Objectives: Besides the measurement of IGF-1, GH suppression during OGTT to assess the biochemical status in acromegaly is recommended. However, as a consequence of the development of highly sensitive and specific GH assays a critical re-evaluation of the criteria for the diagnosis and follow-up management of acromegaly is mandatory. The aim of our study was to evaluate the between-method discrepancies in GH determinations by different immunoassays considering further confounders like age, gender, and BMI.

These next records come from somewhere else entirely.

(** An append over a torn tail can bring dead records back.  A mount ends
    a segment at the first bytes that are no record and leaves what follows in
    place; when the next append is as long as those bytes, its one write makes
    the records behind them part of the segment again, so that the next mount
    replays them after the new one. *)
Theorem torn_tail_resurrects v prev s T rs tail r :
  faultless v -> seg_ok v prev s -> sg_tail s = T ++ recs_bytes rs ++ tail -> zlen T = rec_len r ->
  rec_ok r -> Forall rec_ok rs -> no_record tail ->
  let bump := INVFS_DELTA_SEG_HDR_LEN + recs_len (sg_recs s) in
  exists v', io_pwrite (sg_pba s * INVFS_BLOCK_SIZE + bump) (rec_bytes r) v = (Some tt, v') /\
    seg_ok v' prev (mkSeg (sg_pba s) (sg_seq s) (sg_recs s ++ r :: rs) tail).
Proof.
  intros Hq [H1 H2 H3 H4 H5 H6 H7 H8] Ht HT Hr Hrs Htl bump.
  pose proof (length_hdr (sg_seq s) prev) as Hh. pose proof (length_drec_bytes r) as Hl.
  assert (HB : 0 <= INVFS_DELTA_SEG_BYTES) by done.
  assert (HA : zlen (delta_hdr_encode (sg_seq s) prev ++ recs_bytes (sg_recs s)) = bump)
    by (rewrite length_app; unfold bump, recs_len; lia).
  rewrite Ht, app_assoc in H7.
  assert (Hfit : bump + rec_len r <= INVFS_DELTA_SEG_BYTES).
  { pose proof (length_vrange v (sg_pba s * INVFS_BLOCK_SIZE) INVFS_DELTA_SEG_BYTES HB) as H.
    rewrite H7, length_app, Nat2Z.inj_add, HA, length_app in H. lia. }
  assert (H44 : INVFS_DELTA_SEG_HDR_LEN = 44) by reflexivity.
  assert (Hb0 : 0 <= bump) by (unfold bump, recs_len; lia).
  cut (tot (io_pwrite (sg_pba s * INVFS_BLOCK_SIZE + bump) (rec_bytes r)) v (fun _ v' =>
    seg_ok v' prev (mkSeg (sg_pba s) (sg_seq s) (sg_recs s ++ r :: rs) tail))).
  { intros ([] & v' & Ew & Hs). by exists v'. }
  apply tot_pwrite; [done|apply H8; lia|]. intros d v' Hst Hv HR.
  split; cbn [sg_pba sg_seq sg_recs sg_tail]; [exact H1|exact H2|exact H3|exact H4| |exact Htl| |].
  - apply Forall_app. split; [exact H5|by constructor].
  - rewrite (image_over v v' _ _ _ T (rec_bytes r) _ H7 HB);
      [|lia|by rewrite HA|by rewrite HA].
    rewrite recs_bytes_app, recs_bytes_cons, <- !app_assoc. done.
  - intros o m Ho Hm Hom. eapply may_steady; [exact Hst|]. by apply H8.
Qed.
End session.

(** ** Examples *)

Definition demo_env : penv := mkPenv None None 0.
Definition demo_calls : retire_calls (vol Mem.mem dlog) :=
  mkRetireCalls _ (fun _ => mret tt) (mret tt) (fun _ => mret 0) (fun _ => mret 1).
Definition demo_sb : superblock :=
  mkSb (zeros 16) 0 4096 100 1 3 4 16 20 80 0 2 VOLF_META 0 0 0 0.
Definition demo_avol (bm : bytes) (free : Z) : avol :=
  alloc_state_reset (mkAvol demo_sb bm 1 None None (mkZone 0 0 0) (mkZone 0 0 0) (mkZone 0 0 0) 0 0 free 0 1 0
    1 0 false false false None None 0).
Definition demo_x : dlog :=
  mkDlog (Some (di_new 0)) 1 0 0 0 0 0 0 0 true 0 0 64 262144 [] 0 false [] 0 0 0 0 0 false
    (mkSbRest (zeros 8) (zeros 32) 0 0 (zeros 3) 0).

(** An empty log. *)
Definition demo_empty : vol Mem.mem dlog :=
  mkVol (Mem.mkMem (fun _ => 0)) (demo_avol (15 :: zeros 12) 96) 0 0 1 0 false rt_zero AnchorOk anc_zero false false
    (zeros 32) orph_init true null_ptr null_ptr demo_x.

(** One segment with one record. *)
Definition demo_seg : seg :=
  add_rec (fresh_seg 1 20) (mkLrec 0 [107] [118; 119]).
Definition demo_image : bytes :=
  delta_hdr_encode 1 0 ++ recs_bytes (sg_recs demo_seg) ++ sg_tail demo_seg.
Definition demo_one : vol Mem.mem dlog :=
  mkVol (Mem.mkMem (fun a => nthZ demo_image (a - 20 * INVFS_BLOCK_SIZE)))
    (demo_avol (15 :: 0 :: 240 :: 255 :: 255 :: 255 :: 15 :: zeros 6) 64) 0 0 1 0 true (set_rt_delta 20 rt_fresh)
    AnchorOk anc_zero false false (zeros 32) orph_init true null_ptr null_ptr (set_d_index None demo_x).

Lemma demo_room v l bm free :
  v_a v = demo_avol bm free -> alloc_inv (demo_avol bm free) -> spt0 v = zeros 32 -> rt_ok (rt v) ->
  (forall s j, s ∈ l -> sg_pba s <= j < sg_pba s + INVFS_DELTA_SEG_BLOCKS ->
     bit_get (bitmap (demo_avol bm free)) j = true /\ j <> 99) ->
  (forall s, s ∈ l -> 20 <= sg_pba s) ->
  room (D := Mem.mem) v l.
Proof.
  intros Ea Hi Es Hr Hb Hz. assert (Esb : vsb v = demo_sb) by (unfold vsb; by rewrite Ea).
  split; rewrite ?Esb, ?Ea, ?Es; try done.
  - intros o m H1 H2 H3. change (20 * 4096 <= o) in H1. change (o + m <= (20 + 80) * 4096) in H3.
    split_and!; [lia|lia|change (o + m <= 2 ^ 62); lia|exact I].
  - split; [done|by apply bytes_okb_ok].
  - split; [done|by apply bytes_okb_ok].
Qed.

Methods: GH was measured during a 75-g OGTT in 10 controlled and 22 uncontrolled acromegalics (12 men; age 31–62 years; BMI 21–30 kg/m2) and in 213 apparently healthy subjects (66 men; age 20–76 years; BMI 19–62 kg/m2) using 3 different assays (DPC Immulite 2000, Nichols and DSL-10-19100) that are calibrated against recommended standard (IS 98/574). Ethical Committee approval was obtained.

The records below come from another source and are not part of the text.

(* ===== verification/FoldSpec.v ===== *)
(** * The fold is invisible

    What vol_fold.c does to the map of the engine: the live records of the
    log, applied to a copy of the base, are the map of the two tiers; after the
    new root is named and the log is reset, and at every refusal, the volume
    holds the map it held before. *)

From stdpp Require Import sorting.
From S2P Require Import Prelude Dev Alloc Volume Anchor Page PageLogic Metabuf MetaLive Keys Kv Node BTree TreeSpec Check Frame Orphans.
From S2P Require Import DeltaIndex DeltaRec Delta DeltaLog DeltaAppend DeltaSession Overlay Engine Fold Mem.

Module FoldSpec.
Import Alloc Volume Anchor Page PageLogic Metabuf MetaLive Keys Kv Node BTree TreeSpec Check Frame Orphans.
Import DeltaIndex DeltaRec Delta DeltaLog DeltaAppend DeltaSession Overlay Engine Fold Mem.

(** ** Sorting *)

Definition fold_le (a b : fold_ent) : Prop := key_le (f_key a) (f_key b).

Lemma shift_in_perm e back : shift_in e back ≡ₚ e :: back.
Proof.
  induction back as [|x back IH]; cbn [shift_in]; [done|]. destruct (_ <? 0); [|done].
  rewrite IH. constructor.
Qed.

Lemma shift_in_sorted e back :
  StronglySorted (flip fold_le) back -> StronglySorted (flip fold_le) (shift_in e back).
Proof.
  induction back as [|x back IH]; intros Hs; cbn [shift_in]; [by repeat constructor|].
  apply StronglySorted_inv in Hs as [Hs Hx]. destruct (Z.ltb_spec (vol_key_cmp (f_key e) (f_key x)) 0) as [Hlt|Hge].
  - constructor; [by apply IH|]. rewrite shift_in_perm. constructor; [|done].
    apply key_lt_le. by apply key_cmp_lt.
  - assert (Hle : fold_le x e) by (apply key_le_not_lt; intros Hl%key_cmp_lt; lia).
    constructor; [by constructor|]. constructor; [done|]. eapply Forall_impl; [|exact Hx].
    intros y Hy. exact (key_le_trans _ _ _ Hy Hle).
Qed.

Lemma fold_sort_spec l : fold_sort l ≡ₚ l /\ StronglySorted fold_le (fold_sort l).
Proof.
  unfold fold_sort. cut (forall back, StronglySorted (flip fold_le) back ->
    let r := foldl (fun back e => shift_in e back) back l in r ≡ₚ back ++ l /\ StronglySorted (flip fold_le) r).
  { intros H. destruct (H [] ltac:(constructor)) as [Hp Hs]. split; [by rewrite <- (Permutation_rev (foldl _ _ _))|].
    generalize dependent (foldl (fun back e => shift_in e back) [] l). intros r _ Hs.
    induction Hs as [|x r Hs IH Hx]; [constructor|]. cbn [rev]. apply StronglySorted_app_2; [|done|by repeat constructor].
    intros a b Ha%list_elem_of_In%in_rev ->%list_elem_of_singleton. rewrite Forall_forall in Hx. by apply Hx. }
  induction l as [|e l IH]; intros back Hs; cbn [foldl]; [by rewrite app_nil_r|].
  destruct (IH (shift_in e back) (shift_in_sorted e back Hs)) as [Hp Hs']. split; [|done].
  rewrite Hp, shift_in_perm. cbn [app]. apply Permutation_middle.
Qed.

(** ** The records of the log *)

(** What a list of records makes of a map. *)
Definition apply_ent (m : kmap) (e : fold_ent) : kmap :=
  if is_delete (f_flags e) then delete (f_key e) m else <[f_key e := f_val e]> m.

Definition ent_of (k : bytes) (x : Z * bytes) : fold_ent := mkFold k (snd x) (fst x).

(** The list is the content of the log. *)
Definition lists (es : list fold_ent) (c : gmap bytes (Z * bytes)) : Prop :=
  NoDup (map f_key es) /\ forall k x, c !! k = Some x <-> ent_of k x ∈ es.

Lemma apply_lookup es m k :
  NoDup (map f_key es) ->
  foldl apply_ent m es !! k =
    match List.find (fun e => bool_decide (f_key e = k)) es with
    | Some e => if is_delete (f_flags e) then None else Some (f_val e)
    | None => m !! k
    end.
Proof.
  revert m. induction es as [|e es IH]; intros m Hn; cbn [foldl List.find]; [done|].
  cbn [map] in Hn. apply list.NoDup_cons in Hn as [Hni Hn]. rewrite IH by done.
  destruct (bool_decide_reflect (f_key e = k)) as [<-|Hne].
  - destruct (List.find _ es) as [e'|] eqn:Ef.
    + apply List.find_some in Ef as [Hin Hk%bool_decide_eq_true]. destruct Hni. apply list_elem_of_fmap.
      exists e'. split; [done|]. by apply list_elem_of_In.
    + unfold apply_ent. destruct (is_delete _); [by rewrite lookup_delete_eq|by rewrite lookup_insert_eq].
  - destruct (List.find _ es); [done|]. unfold apply_ent.
    destruct (is_delete _); [by rewrite lookup_delete_ne|by rewrite lookup_insert_ne].
Qed.

(** Applying every record to the base gives the map of the two tiers. *)
Lemma apply_over es c m : lists es c -> foldl apply_ent m es = over c m.
Proof.
  intros [Hn Hc]. apply map_eq. intros k. rewrite apply_lookup, lookup_over by done. unfold over_one.
  destruct (List.find _ es) as [e|] eqn:Ef.
  - apply List.find_some in Ef as [Hin Hk%bool_decide_eq_true]. subst k.
    assert (Ec : c !! f_key e = Some (f_flags e, f_val e)).
    { apply Hc. destruct e. by apply list_elem_of_In. }
    by rewrite Ec.
  - destruct (c !! k) as [x|] eqn:Ec; [|done]. apply Hc, list_elem_of_In in Ec.
    pose proof (List.find_none _ _ Ef _ Ec) as Hb. by apply bool_decide_eq_false in Hb.
Qed.

Lemma lists_perm es es' c : es' ≡ₚ es -> lists es c -> lists es' c.
Proof.
  intros Hp [Hn Hc]. split; [by rewrite Hp|]. intros k x. by rewrite Hp, Hc.
Qed.

Lemma lists_length es c : lists es c -> length es = size c.
Proof.
  intros [Hn Hc]. assert (Hp : map_to_list c ≡ₚ map (fun e => (f_key e, (f_flags e, f_val e))) es).
  { apply list.NoDup_Permutation; [apply NoDup_map_to_list| |].
    - apply (list.NoDup_fmap_1 fst). rewrite <- list_fmap_compose. exact Hn.
    - intros [k x]. rewrite elem_of_map_to_list, Hc, list_elem_of_fmap. split.
      + intros Hin. exists (ent_of k x). split; [by destruct x|done].
      + intros ([k' val fl] & [= -> ->] & Hin). done. }
  rewrite <- (length_map (fun e => (f_key e, (f_flags e, f_val e)))), <- Hp. apply length_map_to_list.
Qed.

(** ** Applying the records to a copy of the base *)

Section apply.
Context {D : Type} `{!Dev D} `{!PageStoreLaws (vol D dlog)} `{!PageStoreLive (vol D dlog)}.
Abbreviation V := (vol D dlog).
Implicit Types v : V.

(** The generation of a root, 0 of the empty tree. *)
Definition gen_of (root : invfs_blkptr) : Z := if bp_pba root =? 0 then 0 else bp_gen root.

Lemma next_gen_eq root : 0 <= gen_of root < 2 ^ 64 - 1 -> next_gen root = gen_of root + 1.
Proof. intros H. unfold next_gen, gen_of in *. apply u64_small. destruct (_ =? 0); lia. Qed.

Lemma holds_nonnull n v root m : ps_wf v -> holds n v root m -> m <> ∅ -> bp_pba root <> 0.
Proof.
  intros Hw (kvs & Hr & <-) Hm. destruct n as [|h]; [by destruct Hr as [_ ->]|].
  destruct Hr as (_ & es & Hn & _). by apply (node_live _ _ _ _ Hw Hn).
Qed.

(** [root'] is [root], or newer. *)
Definition newer (root root' : invfs_blkptr) (k : Z) : Prop :=
  (root' = root \/ gen_of root < gen_of root') /\ gen_of root' <= gen_of root + k.

Lemma newer_refl root k : 0 <= k -> newer root root k.
Proof. split; [by left|lia]. Qed.
Lemma newer_trans r1 r2 r3 j k : newer r1 r2 j -> newer r2 r3 k -> newer r1 r3 (j + k).
Proof. intros [[->|H1] L1] [[->|H2] L2]; (split; [|lia]); auto; right; lia. Qed.

Lemma newer_next root root' :
  bp_pba root' <> 0 -> 0 <= gen_of root < 2 ^ 64 - 1 -> bp_gen root' = next_gen root -> newer root root' 1.
Proof.
  intros Hp Hg E1. rewrite next_gen_eq in E1 by done. unfold newer.
  assert (gen_of root' = gen_of root + 1) by (unfold gen_of at 1; by rewrite (proj2 (Z.eqb_neq _ _) Hp)). lia.
Qed.

(** No prefix of the records empties the tree: it starts empty and every key
    comes once, or a row of the base is not deleted. *)
Definition rooted (m : kmap) (es : list fold_ent) : Prop :=
  (m = ∅ /\ NoDup (map f_key es)) \/
  exists k0, is_Some (m !! k0) /\ Forall (fun e => is_delete (f_flags e) = true -> f_key e <> k0) es.

Lemma rooted_step m e es :
  rooted m (e :: es) -> rooted (apply_ent m e) es /\ (is_Some (m !! f_key e) \/ is_delete (f_flags e) = false -> apply_ent m e <> ∅).
Proof.
  unfold apply_ent. intros [[-> Hn]|(k0 & Hk & Hes)].
  - cbn [map] in Hn. apply list.NoDup_cons in Hn as [Hni Hn]. destruct (is_delete (f_flags e)) eqn:Ed.
    + rewrite delete_empty. split; [left; by split|]. intros [[x Hx]|?]; [by rewrite lookup_empty in Hx|done].
    + split; [|intros _; apply insert_non_empty]. right. exists (f_key e).
      rewrite lookup_insert_eq. split; [by eexists|]. apply Forall_forall. intros e' He' _ Ek. apply Hni.
      rewrite <- Ek. apply list_elem_of_fmap. exists e'. split; [done|]. by apply list_elem_of_In.
  - apply Forall_cons_iff in Hes as [He Hes]. destruct (is_delete (f_flags e)).
    + assert (Hk' : is_Some (delete (f_key e) m !! k0)) by (rewrite lookup_delete_ne; auto).
      split; [right; by exists k0|]. intros _ E0. rewrite E0, lookup_empty in Hk'. by destruct Hk'.
    + split; [|intros _; apply insert_non_empty]. right. exists k0. split; [|done].
      destruct (decide (f_key e = k0)) as [->|]; [rewrite lookup_insert_eq; by eexists|by rewrite lookup_insert_ne].
Qed.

Results: There was a strong correlation between all assays (r=0.72–0.994, P<0.0001). However, the results obtained with DPC were, on average, 2.4-fold higher than those obtained with Nichols and 11-fold higher than those obtained with DSL. GH-nadir in controlled acromegalics was 0.98±0.26 μg/l (DPC) and 0.5±0.15 μg/l (Nichols), whereas in those with an active disease was 7.98±1.7 and 4.5±1.2, respectively. In controls, GH-nadir was 0.13±0.01 μg/l (DPC), 0.06±0.01 μg/l (Nichols) and 0.018±0.004 μg/l (DSL). Both basal and nadir-GH were significantly higher in females than in males (DPC: 2.2±0.28 vs. 0.73±0.15 μg/L and 0.16±0.013 vs. 0.08±0.01 μg/L, P<0.001, respectively). Age, BMI and waist/hip ratio correlated negatively with both basal and nadir-GH (r=−0.2, −0.32 and −0.48, P<0.01). In multiple regression analysis age, BMI and waist/hip ratio were independent predictors for both the basal and the nadir-GH (β-values ranging from −0.2 to −0.3 and −0.14 to −0.3, respectively).

Conclusions: Post-glucose GH-nadir values are assay-, gender-, age- and BMI-specific indicating the need of individual cut-off limits for each assay.